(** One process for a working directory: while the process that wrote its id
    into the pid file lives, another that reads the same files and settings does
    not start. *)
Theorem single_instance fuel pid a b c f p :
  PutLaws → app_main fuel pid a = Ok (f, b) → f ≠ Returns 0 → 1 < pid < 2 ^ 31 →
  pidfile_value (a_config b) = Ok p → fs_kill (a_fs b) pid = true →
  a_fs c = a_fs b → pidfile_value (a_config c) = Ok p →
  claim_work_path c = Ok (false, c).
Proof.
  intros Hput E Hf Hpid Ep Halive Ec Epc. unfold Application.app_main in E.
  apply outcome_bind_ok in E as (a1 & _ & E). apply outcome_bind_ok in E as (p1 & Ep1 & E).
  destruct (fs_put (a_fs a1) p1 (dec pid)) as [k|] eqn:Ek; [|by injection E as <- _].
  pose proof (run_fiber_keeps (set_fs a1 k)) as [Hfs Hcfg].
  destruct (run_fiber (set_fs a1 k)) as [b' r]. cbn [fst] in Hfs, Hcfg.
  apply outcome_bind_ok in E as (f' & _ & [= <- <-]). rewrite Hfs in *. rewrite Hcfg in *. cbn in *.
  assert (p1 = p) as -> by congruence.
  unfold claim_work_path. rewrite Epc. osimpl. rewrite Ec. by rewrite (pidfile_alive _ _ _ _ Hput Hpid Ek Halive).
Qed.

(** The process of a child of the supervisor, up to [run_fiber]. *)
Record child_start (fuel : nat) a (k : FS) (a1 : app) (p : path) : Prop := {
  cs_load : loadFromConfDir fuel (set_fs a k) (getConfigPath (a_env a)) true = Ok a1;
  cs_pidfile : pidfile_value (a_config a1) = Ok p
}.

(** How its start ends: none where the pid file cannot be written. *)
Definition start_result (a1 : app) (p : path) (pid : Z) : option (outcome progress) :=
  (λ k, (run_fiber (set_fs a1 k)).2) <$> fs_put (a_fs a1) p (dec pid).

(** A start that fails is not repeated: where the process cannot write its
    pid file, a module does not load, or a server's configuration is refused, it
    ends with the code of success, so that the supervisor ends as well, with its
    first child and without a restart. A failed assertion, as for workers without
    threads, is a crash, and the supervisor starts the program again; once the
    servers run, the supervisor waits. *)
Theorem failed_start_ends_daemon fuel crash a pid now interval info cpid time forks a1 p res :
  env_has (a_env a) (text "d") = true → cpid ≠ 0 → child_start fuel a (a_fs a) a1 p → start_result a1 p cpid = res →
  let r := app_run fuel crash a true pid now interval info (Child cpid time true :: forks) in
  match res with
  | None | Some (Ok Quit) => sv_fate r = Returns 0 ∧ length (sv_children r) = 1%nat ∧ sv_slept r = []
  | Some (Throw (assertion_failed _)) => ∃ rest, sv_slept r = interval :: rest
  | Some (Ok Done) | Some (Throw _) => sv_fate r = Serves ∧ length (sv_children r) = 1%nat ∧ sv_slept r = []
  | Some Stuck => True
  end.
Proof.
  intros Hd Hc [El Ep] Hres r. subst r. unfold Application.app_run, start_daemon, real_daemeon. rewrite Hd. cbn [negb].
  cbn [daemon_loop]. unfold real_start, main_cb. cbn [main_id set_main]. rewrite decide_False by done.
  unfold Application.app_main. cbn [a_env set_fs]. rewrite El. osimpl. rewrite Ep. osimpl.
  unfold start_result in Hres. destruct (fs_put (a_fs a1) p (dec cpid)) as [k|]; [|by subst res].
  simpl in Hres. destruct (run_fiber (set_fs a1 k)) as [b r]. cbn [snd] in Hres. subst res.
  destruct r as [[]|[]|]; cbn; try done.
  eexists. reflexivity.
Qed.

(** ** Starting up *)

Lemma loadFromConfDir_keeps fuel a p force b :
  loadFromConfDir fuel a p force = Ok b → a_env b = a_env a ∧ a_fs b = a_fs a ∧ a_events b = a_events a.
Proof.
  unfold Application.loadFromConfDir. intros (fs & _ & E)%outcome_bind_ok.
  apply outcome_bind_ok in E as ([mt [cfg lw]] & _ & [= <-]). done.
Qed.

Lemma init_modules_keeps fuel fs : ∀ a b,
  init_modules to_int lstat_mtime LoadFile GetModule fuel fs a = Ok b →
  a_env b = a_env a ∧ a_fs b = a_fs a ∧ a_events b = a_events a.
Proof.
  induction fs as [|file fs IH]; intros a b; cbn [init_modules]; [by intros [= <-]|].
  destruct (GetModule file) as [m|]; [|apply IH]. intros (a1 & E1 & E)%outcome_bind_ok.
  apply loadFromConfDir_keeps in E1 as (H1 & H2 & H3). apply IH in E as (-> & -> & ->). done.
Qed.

PROBLEM DESCRIPTION: Produce the material again exactly as it is shown above.

REPLY:
(** One process for a working directory: while the process that wrote its id
    into the pid file lives, another that reads the same files and settings does
    not start. *)
Theorem single_instance fuel pid a b c f p :
  PutLaws → app_main fuel pid a = Ok (f, b) → f ≠ Returns 0 → 1 < pid < 2 ^ 31 →
  pidfile_value (a_config b) = Ok p → fs_kill (a_fs b) pid = true →
  a_fs c = a_fs b → pidfile_value (a_config c) = Ok p →
  claim_work_path c = Ok (false, c).
Proof.
  intros Hput E Hf Hpid Ep Halive Ec Epc. unfold Application.app_main in E.
  apply outcome_bind_ok in E as (a1 & _ & E). apply outcome_bind_ok in E as (p1 & Ep1 & E).
  destruct (fs_put (a_fs a1) p1 (dec pid)) as [k|] eqn:Ek; [|by injection E as <- _].
  pose proof (run_fiber_keeps (set_fs a1 k)) as [Hfs Hcfg].
  destruct (run_fiber (set_fs a1 k)) as [b' r]. cbn [fst] in Hfs, Hcfg.
  apply outcome_bind_ok in E as (f' & _ & [= <- <-]). rewrite Hfs in *. rewrite Hcfg in *. cbn in *.
  assert (p1 = p) as -> by congruence.
  unfold claim_work_path. rewrite Epc. osimpl. rewrite Ec. by rewrite (pidfile_alive _ _ _ _ Hput Hpid Ek Halive).
Qed.

(** The process of a child of the supervisor, up to [run_fiber]. *)
Record child_start (fuel : nat) a (k : FS) (a1 : app) (p : path) : Prop := {
  cs_load : loadFromConfDir fuel (set_fs a k) (getConfigPath (a_env a)) true = Ok a1;
  cs_pidfile : pidfile_value (a_config a1) = Ok p
}.

(** How its start ends: none where the pid file cannot be written. *)
Definition start_result (a1 : app) (p : path) (pid : Z) : option (outcome progress) :=
  (λ k, (run_fiber (set_fs a1 k)).2) <$> fs_put (a_fs a1) p (dec pid).

(** A start that fails is not repeated: where the process cannot write its
    pid file, a module does not load, or a server's configuration is refused, it
    ends with the code of success, so that the supervisor ends as well, with its
    first child and without a restart. A failed assertion, as for workers without
    threads, is a crash, and the supervisor starts the program again; once the
    servers run, the supervisor waits. *)
Theorem failed_start_ends_daemon fuel crash a pid now interval info cpid time forks a1 p res :
  env_has (a_env a) (text "d") = true → cpid ≠ 0 → child_start fuel a (a_fs a) a1 p → start_result a1 p cpid = res →
  let r := app_run fuel crash a true pid now interval info (Child cpid time true :: forks) in
  match res with
  | None | Some (Ok Quit) => sv_fate r = Returns 0 ∧ length (sv_children r) = 1%nat ∧ sv_slept r = []
  | Some (Throw (assertion_failed _)) => ∃ rest, sv_slept r = interval :: rest
  | Some (Ok Done) | Some (Throw _) => sv_fate r = Serves ∧ length (sv_children r) = 1%nat ∧ sv_slept r = []
  | Some Stuck => True
  end.
Proof.
  intros Hd Hc [El Ep] Hres r. subst r. unfold Application.app_run, start_daemon, real_daemeon. rewrite Hd. cbn [negb].
  cbn [daemon_loop]. unfold real_start, main_cb. cbn [main_id set_main]. rewrite decide_False by done.
  unfold Application.app_main. cbn [a_env set_fs]. rewrite El. osimpl. rewrite Ep. osimpl.
  unfold start_result in Hres. destruct (fs_put (a_fs a1) p (dec cpid)) as [k|]; [|by subst res].
  simpl in Hres. destruct (run_fiber (set_fs a1 k)) as [b r]. cbn [snd] in Hres. subst res.
  destruct r as [[]|[]|]; cbn; try done.
  eexists. reflexivity.
Qed.

(** ** Starting up *)

Lemma loadFromConfDir_keeps fuel a p force b :
  loadFromConfDir fuel a p force = Ok b → a_env b = a_env a ∧ a_fs b = a_fs a ∧ a_events b = a_events a.
Proof.
  unfold Application.loadFromConfDir. intros (fs & _ & E)%outcome_bind_ok.
  apply outcome_bind_ok in E as ([mt [cfg lw]] & _ & [= <-]). done.
Qed.

Lemma init_modules_keeps fuel fs : ∀ a b,
  init_modules to_int lstat_mtime LoadFile GetModule fuel fs a = Ok b →
  a_env b = a_env a ∧ a_fs b = a_fs a ∧ a_events b = a_events a.
Proof.
  induction fs as [|file fs IH]; intros a b; cbn [init_modules]; [by intros [= <-]|].
  destruct (GetModule file) as [m|]; [|apply IH]. intros (a1 & E1 & E)%outcome_bind_ok.
  apply loadFromConfDir_keeps in E1 as (H1 & H2 & H3). apply IH in E as (-> & -> & ->). done.
Qed.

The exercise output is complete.